Where allergic asthma is common, intrinsic asthma is common and visa versa. An example is the high rate of asthma in the isolated community on the island of Tristan da Cunha where 74% of asthma cases were extrinsic and 26% were intrinsic. The intrinsic asthma picture is clouded by a fairly large group of patients with earlier symptoms of atopy who become more chronically asthmatic, develop sinus disease, and behave more and more like persons in the intrinsic group. The onset of purely intrinsic asthma in adults can be quite sudden, and it is often chronic and severe from the start. Women in their childbearing years are particularly susceptible, and lung autoantibodies have been found. It joins the list of diseases involving autoantibodies that develop more commonly in women, with the immunologic changes of pregnancy and the postpartum period. Autoantibodies also have been found in persons with infantile eczema without atopy.
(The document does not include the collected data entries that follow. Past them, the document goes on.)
(* ===== verification/ImportFacts.v ===== *)
(** * ImportFacts: lemmas on the member import

    What one row does to the users and to the report, the batches of a run,
    and the keys of a validated list. *)
From S2P Require Import Prelude Json ImportText Fuzzy Schema Accounts AccountFacts Frames.
From S2P Require Import Import ImportRun ImportJobs.

(** ** Parts of the import state *)

(** The report without the list of created stages, which a rolled back row
    may have extended. *)
Definition report_core (r : ImportReport) : ImportReport :=
  mkReport (batchId r) (importLogId r) (totalRows r) (successCount r) (failedCount r) (warningCount r)
    (skippedCount r) (dryRun r) (report_errors r) (createdUsers r) [].
Definition core (s : ImportWorld) : ImportReport := report_core (report s).
Definition profiles_of (s : ImportWorld) : list UserProfile := profiles (tables s).
Definition wards_of (s : ImportWorld) : list string := wards (tables s).
Definition logs_of (s : ImportWorld) : list DataImportLog := importLogs (tables s).

(** Parts that neither the rest of the application nor a random draw touch. *)
Class Beside {X} (f : ImportWorld -> X) : Prop := {
  beside_base : forall g s, f (with_base g s) = f s;
  beside_draw : forall s, f (draw s) = f s;
}.
#[export] Instance beside_core : Beside core. Proof. by split. Qed.
#[export] Instance beside_profiles : Beside profiles_of. Proof. by split. Qed.
#[export] Instance beside_wards : Beside wards_of. Proof. by split. Qed.
#[export] Instance beside_logs : Beside logs_of. Proof. by split. Qed.

Section BesideFrames.
Context `{UuidSource} `{Entropy} {X : Type} (f : ImportWorld -> X) `{!Beside f}.
(* ===== verification/LoanRepay.v ===== *)
(** * LoanRepay: repayment recorded by staff

    [repay] and [releaseGuarantorHoldsOnFullRepayment] of
    [src/src/modules/loans/loans.service.ts].  The amount has at most four
    decimal places and is counted in units of 0.0001, so that rounding to four
    places changes nothing.  Domain events and cache invalidation are not
    modelled. *)
From S2P Require Import Prelude Money Json Format Schema Ledger Repayment AuditLogs LoanRules.
From S2P Require Import Guarantors.
From S2P Require Import ApprovalChains Redis Recovery Loans.

(** [new Date().toISOString().slice(0, 16).replace(/[-:T]/g, '')] *)
Fixpoint drop_separators (s : string) : string :=
  match s with
  | EmptyString => EmptyString
  | String c s' =>
      if (c === "-"%char) || (c === ":"%char) || (c === "T"%char) then drop_separators s'
      else String c (drop_separators s')
  end.

Definition minute_stamp (now : Z) : string := drop_separators (String.substring 0 16 (toISOString now)).

Definition repay_reference (tenantId loanId : string) (amount now : Z) (idempotencyKey : option string) : string :=
  match truthy idempotencyKey with
  | Some key => "REPAY-" +:+ tenantId +:+ "-" +:+ key
  | None => "TXN-REPAY-" +:+ tenantId +:+ "-" +:+ loanId +:+ "-" +:+ dp4_toString amount +:+ "-" +:+ minute_stamp now
  end.

(** Penalties, then interest, then principal. *)
Record Split := mkSplit {
  toArrears : Z;
  toInterest : Z;
  toPrincipal : Z;
}.

Definition total_owed (l : Loan) : Z := loan_arrearsAmount l + loan_accruedInterest l + loan_outstandingBalance l.

Definition split_repayment (actualRepayment : Z) (l : Loan) : Split :=
  let toArrears := Z.min actualRepayment (loan_arrearsAmount l) in
  let remaining := actualRepayment - toArrears in
  let toInterest := Z.min remaining (loan_accruedInterest l) in
  mkSplit toArrears toInterest (remaining - toInterest).

Definition repaid_loan (actualRepayment : Z) (s : Split) (l : Loan) : Loan :=
  let newOutstanding := loan_outstandingBalance l - toPrincipal s in
  mkLoan (loan_tenantId l) (loan_memberId l) (loan_loanProductId l) (loan_loanNumber l)
    (if newOutstanding <=? 0 then FULLY_PAID else ACTIVE) (loan_principalAmount l)
    (if newOutstanding <? 0 then 0 else newOutstanding) (loan_totalRepaid l + actualRepayment)
    (if loan_accruedInterest l - toInterest s <? 0 then 0 else loan_accruedInterest l - toInterest s)
    (if loan_arrearsAmount l - toArrears s <? 0 then 0 else loan_arrearsAmount l - toArrears s)
    (loan_arrearsDays l) (loan_staging l) (loan_lastAccrualDate l) (loan_dueDate l)
    (loan_disbursedAt l) (loan_createdAt l) (loan_updatedAt l) (loan_terms l).

Record Repaid := mkRepaid {
  rp_loan : Loan;
  rp_transaction : Transaction;
  rp_reference : string;
  rp_paidAt : Z;
  rp_newOutstandingBalance : Z;
  rp_allocation : Split;
}.

Definition insufficient_balance (balance amount : Z) : exn :=
  Unprocessable ("Insufficient FOSA balance KES " +:+ toFixed2 (dec balance) +:+ " for repayment of KES "
    +:+ toFixed2 (dec amount) +:+ ". Please deposit funds before repaying.").

(** [account.update({ where: { id }, data: { balance } })]: the version stays. *)
Definition account_set_balance (id : string) (balance : Z) : M unit :=
  let* n := account_updateMany id (fun _ => true) (fun a => set_balance balance (acc_version a) a) in
  throw_if (Nat.eqb n 0) (RecordNotFound "Account").

Section Repay.
Context `{UuidSource, Sha256, Environment}.

(** The hold-release audit row, hashed over its own JSON text. *)
Definition release_audit (tenantId loanId actorId : string) (g : LoanGuarantor) (releaseAmount : Z) : M unit :=
  let* auditTimestamp := gets clock in
  let* prevHash := gets (fun w => latest_hash tenantId (db w)) in
  let auditPayload := JObj [("loanId", JStr loanId); ("guarantorMemberId", JStr (lg_memberId g));
    ("releasedAmount", JStr (dp4_toString releaseAmount)); ("reason", JStr "LOAN_FULLY_PAID")] in
  let entryHash := sha256 (stringify (JObj [("tenantId", JStr tenantId); ("actorId", JStr actorId);
    ("action", JStr "GUARANTOR.HOLD_RELEASED_LOAN_REPAID"); ("entityType", JStr "LoanGuarantor");
    ("entityId", JStr (lg_id g)); ("payload", auditPayload); ("prevHash", json_or_null prevHash);
    ("timestamp", JStr (toISOString auditTimestamp))])) in
  let* id := fresh_id in
  audit_row_create (mkAuditLog id tenantId (Some actorId) "GUARANTOR.HOLD_RELEASED_LOAN_REPAID" "LoanGuarantor"
    (Some (lg_id g)) auditTimestamp prevHash (Some entryHash) None (Some auditPayload) (Some auditPayload)
    JNull JNull None None).

(** [found] is the account as it was read before the loop. *)
Definition release_paid (tenantId loanId actorId : string) (found : option (string * Account)) (g : LoanGuarantor)
  : M unit :=
  match found with
  | None => ret tt
  | Some (accountId, account) =>
      let releaseAmount := Z.min (acc_frozenSavings account) (lg_guaranteedAmount g) in
      if releaseAmount <=? 0 then ret tt else
      account_updateMany accountId (fun a => (acc_tenantId a === tenantId) && acc_isActive a)
        (change_frozen (- releaseAmount)) ;;
      let* now := gets clock in
      guarantor_updateMany (lg_id g) (fun x => lg_tenantId x === tenantId) (release_guarantor now) ;;
      release_audit tenantId loanId actorId g releaseAmount
  end.

Definition releaseGuarantorHoldsOnFullRepayment (tenantId loanId actorId : string) : M unit :=
  let* found := gets (fun w => tenant_loan tenantId loanId (db w)) in
  let* guarantors := gets (fun w => accepted_held tenantId loanId (db w)) in
  match found, guarantors with
  | Some loan, _ :: _ =>
      let* T := gets (fun w => required_account loan (db w)) in
      let* accountMap := gets (fun w g => recovery_account tenantId (lg_memberId g) T (db w)) in
      foldM (fun _ g => release_paid tenantId loanId actorId (accountMap g) g) tt guarantors
  | _, _ => ret tt
  end.

(** One general-ledger leg, when it carries anything. *)
Definition repay_leg (tenantId reference : string) (leg : Leg) (amount : Z) (txnId actorId : string) : M unit :=
  if 0 <? amount then
    postAccountSourcedRepaymentLegEntry tenantId reference leg (dec amount) FOSA txnId actorId None ;; ret tt
  else ret tt.

Definition repay_legs (tenantId reference : string) (s : Split) (txnId actorId : string) : M unit :=
  repay_leg tenantId (reference +:+ "-PENALTY") LEG_PENALTY (toArrears s) txnId actorId ;;
  repay_leg tenantId (reference +:+ "-INTEREST") LEG_INTEREST (toInterest s) txnId actorId ;;
  repay_leg tenantId (reference +:+ "-PRINCIPAL") LEG_PRINCIPAL (toPrincipal s) txnId actorId.

Definition repayBody (loanId accountId tenantId processedBy reference : string) (loan : Loan) (amount : Z)
    (ipAddress : option string) : M Repaid :=
  let* existingReplay := gets (fun w => txn_by_reference tenantId reference (db w)) in
  match existingReplay with
  | Some t =>
      let* found := gets (fun w => tenant_loan tenantId loanId (db w)) in
      let* currentLoan := or_throw found loan_not_found in
      ret (mkRepaid currentLoan t reference (txn_createdAt t) (Z.max 0 (loan_outstandingBalance currentLoan))
             (mkSplit 0 0 0))
  | None =>
      let* lockedAccount := gets (fun w => active_account tenantId accountId (db w)) in
      let* lockedLoan := gets (fun w => tenant_loan tenantId loanId (db w)) in
      let* acc := or_throw lockedAccount (NotFound "FOSA account not found or inactive") in
      let* currentLoan := or_throw lockedLoan loan_not_found in
      throw_if (negb (loan_status currentLoan === ACTIVE))
        (BadRequest ("Loan status changed to " +:+ quote (loan_status_name (loan_status currentLoan))
           +:+ " during concurrent processing. Please retry the repayment.")) ;;
      let balBefore := acc_balance acc in
      let actualRepayment := Z.min amount (total_owed currentLoan) in
      throw_if (balBefore <? actualRepayment) (insufficient_balance balBefore actualRepayment) ;;
      let s := split_repayment actualRepayment currentLoan in
      let balAfter := balBefore - actualRepayment in
      let* txn := transaction_create (mkTxnData tenantId accountId (Some loanId) LOAN_REPAYMENT T_COMPLETED
        actualRepayment balBefore balAfter reference ("Loan repayment – " +:+ loan_loanNumber loan) processedBy None) in
      account_set_balance accountId balAfter ;;
      repay_legs tenantId reference s (txn_id txn) processedBy ;;
      loan_update loanId (repaid_loan actualRepayment s) ;;
      let* updated := gets (fun w => loans (db w) !! loanId) in
      let* updatedLoan := or_throw updated (RecordNotFound "Loan") in
      let newOutstanding := loan_outstandingBalance currentLoan - toPrincipal s in
      (if newOutstanding <=? 0 then releaseGuarantorHoldsOnFullRepayment tenantId loanId processedBy else ret tt) ;;
      createAtomic (mkAuditDto tenantId None (Some processedBy) "LOAN.REPAYMENT" None (Some "Loan") None (Some loanId)
        None None
        [("loanNumber", JStr (loan_loanNumber loan)); ("amount", JNum (dp4_toString actualRepayment));
         ("newOutstanding", JNum (dp4_toString (Z.max 0 newOutstanding)));
         ("newStatus", JStr (loan_status_name (if newOutstanding <=? 0 then FULLY_PAID else ACTIVE)));
         ("reference", JStr reference)]
        None ipAddress None None) ;;
      let* now := gets clock in
      ret (mkRepaid updatedLoan txn reference now (Z.max 0 newOutstanding) s)
  end.

Definition repay (loanId : string) (amountKes : Z) (tenantId processedBy : string)
    (ipAddress idempotencyKey : option string) : M Repaid :=
  throw_if (amountKes <=? 0) (BadRequest "Repayment amount must be positive") ;;
  let* found := gets (fun w => tenant_loan tenantId loanId (db w)) in
  let* loan := or_throw (match found with
      | Some l => if loan_status l === ACTIVE then Some l else None
      | None => None end) (NotFound "Active loan not found") in
  let* fosa := gets (fun w => member_account tenantId (loan_memberId loan) FOSA (db w)) in
  let* account := or_throw fosa (BadRequest "No active FOSA account for repayment") in
  let* email := gets (fun w => member_email (loan_memberId loan) (db w)) in
  let* now := gets clock in
  let reference := repay_reference tenantId loanId amountKes now idempotencyKey in
  let* result := transaction (repayBody loanId account.1 tenantId processedBy reference loan amountKes ipAddress) in
  enqueueEmail "REPAYMENT_RECEIPT" email (loan_loanNumber loan) ;;
  ret result.
End Repay.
One curious finding in patients with aspirin-sensitive asthma, which is usually intrinsic, is that the herpes drug acyclovir, an inhibitor of DNA polymerase, reduces bronchial inflammation and protects against a reaction to aspirin. Does the antiviral effect have anything to do with this or do other pharmacologic effects cause this phenomenon?
Atopic respiratory symptoms may develop soon after positive skin test results occur or not for several years, as if some other event may be required for localization of the disease. A follow-up of university students tested and questioned as freshmen, and questioned again about symptoms 4 years later as seniors, gives a good example showing the variable latency period between the development of positive skin test results and the development of symptoms. Very occasionally, symptoms develop before positive skin test results occur, perhaps because of local IgE production. In the same university student population that was observed 23 years after their original testing as freshmen, both hay fever and strongly positive skin test results raised the rate of future asthma to about 10% compared with 3% in alumnae with neither previous hay fever nor positive skin test results. Thus, beyond childhood the risk for new asthma was small even for the atopic population. Although the 10% occurrence of asthma in those with previous hay fever or positive skin tests seems a low risk, half of those who developed asthma had previous atopy or hay fever. Thus, atopy remained a substantial risk factor.